Hey folks,
I’m relatively new to KNIME and this is my first forum post, so bear with me. I am attempting to assign quartile rankings to a dataset and I’m struggling to apply my desired logic. As a first step, I used a GroupBy node to calculate the following aggregated stats for my (numeric) dataset:
Minimum
0.25-quantile (Q1)
Median
0.75-quantile (Q3)
Max
I want to use these calculated values with the Binner (Dictionary) node to assign a Quartile to each row in my dataset, using the following bounds:
Quartile 1: [Min,Q1)
Quartile 2: [Q1, Median)
Quartile 3: [Median, Q3)
Quartile 4: [Q3, Max]
I’m encountering issues with quartile assignments when 1 or more bins have the same bounds. For example, consider the following sample dataset:
Data
1
1
1
1
5
10
Min: 1
0.25-quantile (Q1): 1
Median: 1
0.75-quantile (Q3): 6.25
Max: 10
Quartile 1: [Min,Q1) = [1,1)
Quartile 2: [Q1, Median) = [1,1)
Quartile 3: [Median, Q3) = [1,6.25)
Quartile 4: [Q3, Max] = [6.25,10]
Using the above quartile bounds, if my test value is 1, the Binner (Dictionary) node assigns Quartile 3. I assume this is because the Binner node tests each bin’s bounds sequentially, like so:
Is 1 within the bounds of Quartile 1? Yes => Assign “Quartile 1” as Quartile value
Is 1 within the bounds of Quartile 2? Yes => Reassign Quartile value to “Quartile 2”

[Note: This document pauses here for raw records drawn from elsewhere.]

(** * Graph builder of the biorefinery network analysis (src/utils.py)

    A shallow embedding of the table-to-graph pipeline: node extraction
    ([get_distinct_chemicals]), edge extraction ([get_edges]), graph assembly
    ([create_weighted_undirected_graph], [create_weighted_directed_graph]),
    the aggregation helper ([count_by]) and the selector dispatch of
    degree_distribution.py. *)

From Stdlib Require Import ZArith Ascii String.
From stdpp Require Import base decidable option list strings countable gmap pretty.

Local Open Scope Z_scope.
Local Open Scope string_scope.
Local Open Scope list_scope.

(** ** Python strings

    A [str] is modelled as a [string] whose characters are the code points
    0..255. *)

Module PyStr.

(** [str.isspace] on one code point below 256: TAB, LF, VT, FF, CR, the
    separators FS, GS, RS, US, the space, NEL and the no-break space. *)
Definition is_space (c : ascii) : bool :=
  let n := nat_of_ascii c in
  ((9 <=? n) && (n <=? 13) || (28 <=? n) && (n <=? 32) || (n =? 133) || (n =? 160))%nat.

Fixpoint lstrip (s : string) : string :=
  match s with
  | String c s' => if is_space c then lstrip s' else s
  | EmptyString => EmptyString
  end.

Fixpoint rstrip (s : string) : string :=
  match s with
  | String c s' =>
      match rstrip s' with
      | EmptyString => if is_space c then EmptyString else String c EmptyString
      | r => String c r
      end
  | EmptyString => EmptyString
  end.

(** [s.strip()] *)
Definition strip (s : string) : string := rstrip (lstrip s).

Fixpoint startswith (p s : string) : bool :=
  match p, s with
  | EmptyString, _ => true
  | String a p', String b s' => if decide (a = b) then startswith p' s' else false
  | String _ _, EmptyString => false
  end.

Fixpoint rev_string (acc : string) (cur : list ascii) : string :=
  match cur with
  | [] => acc
  | c :: cur' => rev_string (String c acc) cur'
  end.

(** The scan of [s.split(sep)] for a non-empty [sep]: [cur] holds the piece
    being read (last character first), [skip] the number of characters of a
    separator found at an earlier position that are still to be passed. *)
Fixpoint split_scan (sep : string) (skip : nat) (cur : list ascii) (s : string)
  : list string :=
  match s with
  | EmptyString => [rev_string EmptyString cur]
  | String c s' =>
      match skip with
      | S k => split_scan sep k cur s'
      | O =>
          if startswith sep s
          then rev_string EmptyString cur :: split_scan sep (String.length sep - 1) [] s'
          else split_scan sep 0 (c :: cur) s'
      end
  end.

(** [s.split(sep=sep)] *)
Definition split (sep s : string) : list string := split_scan sep 0 [] s.

End PyStr.

(** ** Python dictionaries

    A [dict] keeps its keys in insertion order; assigning to a key that is
    present replaces the value where it stands, assigning to a new key
    appends it. *)

Module PyDict.
Section dict.
Context {K V : Type} `{EqDecision K}.

Definition dict : Type := list (K * V).

Fixpoint get (k : K) (d : dict) : option V :=
  match d with
  | [] => None
  | (k', v) :: d' => if decide (k = k') then Some v else get k d'
  end.

(** [k in d] *)
Definition contains (k : K) (d : dict) : bool := bool_decide (is_Some (get k d)).

(** [d[k] = v] *)
Fixpoint set (k : K) (v : V) (d : dict) : dict :=
  match d with
  | [] => [(k, v)]
  | (k', v') :: d' => if decide (k = k') then (k, v) :: d' else (k', v') :: set k v d'
  end.

Definition keys (d : dict) : list K := d.*1.
Definition values (d : dict) : list V := d.*2.
End dict.
Arguments dict : clear implicits.
End PyDict.

Abbreviation dict := PyDict.dict.

(** ** Values, exceptions and results *)

(** A node label or a tuple field: an [int] or a [str]. *)
Inductive value : Type :=
| VInt (n : Z)
| VStr (s : string).

#[global] Instance value_eq_dec : EqDecision value.
Proof. solve_decision. Defined.

#[global] Instance value_countable : Countable value.
Proof.
  refine (inj_countable'
            (fun v => match v with VInt n => inl n | VStr s => inr s end)
            (fun x => match x with inl n => VInt n | inr s => VStr s end) _).
  by intros [].
Defined.

Inductive exn : Type :=
| KeyError (key : string)
| IndexError
| Exception (msg : string).

#[global] Instance exn_eq_dec : EqDecision exn.
Proof. solve_decision. Defined.

Inductive outcome (A : Type) : Type :=
| Return (a : A)
| Raise (e : exn).
Arguments Return {A} a.
Arguments Raise {A} e.

Definition obind {A B} (m : outcome A) (f : A -> outcome B) : outcome B :=
  match m with
  | Return a => f a
  | Raise e => Raise e
  end.

Declare Scope outcome_scope.
Delimit Scope outcome_scope with out.
Notation "x <-! m ; f" := (obind m (fun x => f))
  (at level 100, m at next level, f at level 200, right associativity) : outcome_scope.

(** A comprehension [[f(x) for x in l]] whose body may raise. *)
Fixpoint comprehension {A B} (f : A -> outcome B) (l : list A) : outcome (list B) :=
  match l with
  | [] => Return []
  | x :: l' => (y <-! f x; ys <-! comprehension f l'; Return (y :: ys))%out
  end.

(** A [for] loop over [l] threading the loop variables [st]. *)
Fixpoint for_each {A S} (body : S -> A -> outcome S) (st : S) (l : list A) : outcome S :=
  match l with
  | [] => Return st
  | x :: l' => (st' <-! body st x; for_each body st' l')%out
  end.

(** ** Reaction tables

    The data frame holds the string columns [Reactant] and [Product] and,
    optionally, the integer column [Number of Reaction Steps]; all columns
    have one cell per row. *)

Inductive DataFrame : Type :=
| Reactions (rows : list (string * string))
| ReactionsWithSteps (rows : list (string * string * Z)).

#[global] Instance DataFrame_eq_dec : EqDecision DataFrame.
Proof. solve_decision. Defined.

Definition steps_column : string := "Number of Reaction Steps".

(** [len(df)] *)
Definition len (df : DataFrame) : nat :=
  match df with
  | Reactions rows => length rows
  | ReactionsWithSteps rows => length rows
  end.

(** [df["Reactant"]] *)
Definition Reactant (df : DataFrame) : list string :=
  match df with
  | Reactions rows => rows.*1
  | ReactionsWithSteps rows => rows.*1.*1
  end.

(** [df["Product"]] *)
Definition Product (df : DataFrame) : list string :=
  match df with
  | Reactions rows => rows.*2
  | ReactionsWithSteps rows => rows.*1.*2
  end.

(** [df["Number of Reaction Steps"]]; a missing column is a [KeyError]. *)
Definition Number_of_Reaction_Steps (df : DataFrame) : outcome (list Z) :=
  match df with
  | Reactions _ => Raise (KeyError steps_column)
  | ReactionsWithSteps rows => Return rows.*2
  end.

(** [df.columns] *)
Definition columns (df : DataFrame) : list string :=
  match df with
  | Reactions _ => ["Reactant"; "Product"]
  | ReactionsWithSteps _ => ["Reactant"; "Product"; steps_column]
  end.

(** [zip(xs, ys, zs)] stops with the shortest argument. *)
Fixpoint zip3 {A B C} (xs : list A) (ys : list B) (zs : list C) : list (A * B * C) :=
  match xs, ys, zs with
  | x :: xs', y :: ys', z :: zs' => (x, y, z) :: zip3 xs' ys' zs'
  | _, _, _ => []
  end.

(** [df["Number of Reaction Steps"] = col], for a [col] of [len(df)] cells. *)
Definition assign_steps (col : list Z) (df : DataFrame) : DataFrame :=
  ReactionsWithSteps (zip3 (Reactant df) (Product df) col).

(** ** Node extraction *)

Definition separator : string := "; ".

Definition get_distinct_chemicals (df : DataFrame) : dict string Z :=
  let list_of_chemicals := Reactant df ++ Product df in
  fst (foldl (fun st chem_string =>
                let chemicals := PyStr.split separator chem_string in
                foldl (fun '(nodes, idx) chemical =>
                         if PyDict.contains (PyStr.strip chemical) nodes
                         then (nodes, idx)
                         else (PyDict.set (PyStr.strip chemical) idx nodes, idx + 1))
                      st chemicals)
             ([], 1) list_of_chemicals).

Definition df_1 : DataFrame :=
  Reactions [("calcium; oxygen; nitrogen", "oxygen; hydrogen");
             ("carbon-dioxide", "carbon-dioxide");
             ("nitrogen", "nitrogen");
             ("oxygen", "oxygen");
             ("oxygen", "oxygen")].


(** ** Edge extraction

    The caller's table is a mutable object, [print] writes to the standard
    output and the plotting helpers display figures: the three are threaded
    through the functions that touch them. An exception leaves the changes
    made before it in place. *)

Inductive figure : Type :=
| BarPlot
| ScatterPlot
| ExponentFit (text : string)
| ComparisonScatter (option : string)
| PdfComparison (option title : string)
| PdfComparisonInOut.

Record world : Type :=
  World { table : DataFrame; stdout : list string; shown : list figure }.

Definition M (A : Type) : Type := world -> outcome A * world.

Definition ret {A} (a : A) : M A := fun w => (Return a, w).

Is 1 within the bounds of Quartile 3? Yes => Reassign Quartile value to “Quartile 3”
Is 1 within the bounds of Quartile 4? No => End
Instead, I want the Binner logic to stop as soon as it hits the first quartile which can be assigned (in the above example, this means that a test value of 1 should yield Quartile 1, not Quartile 3). Is this possible? Thank you for your help!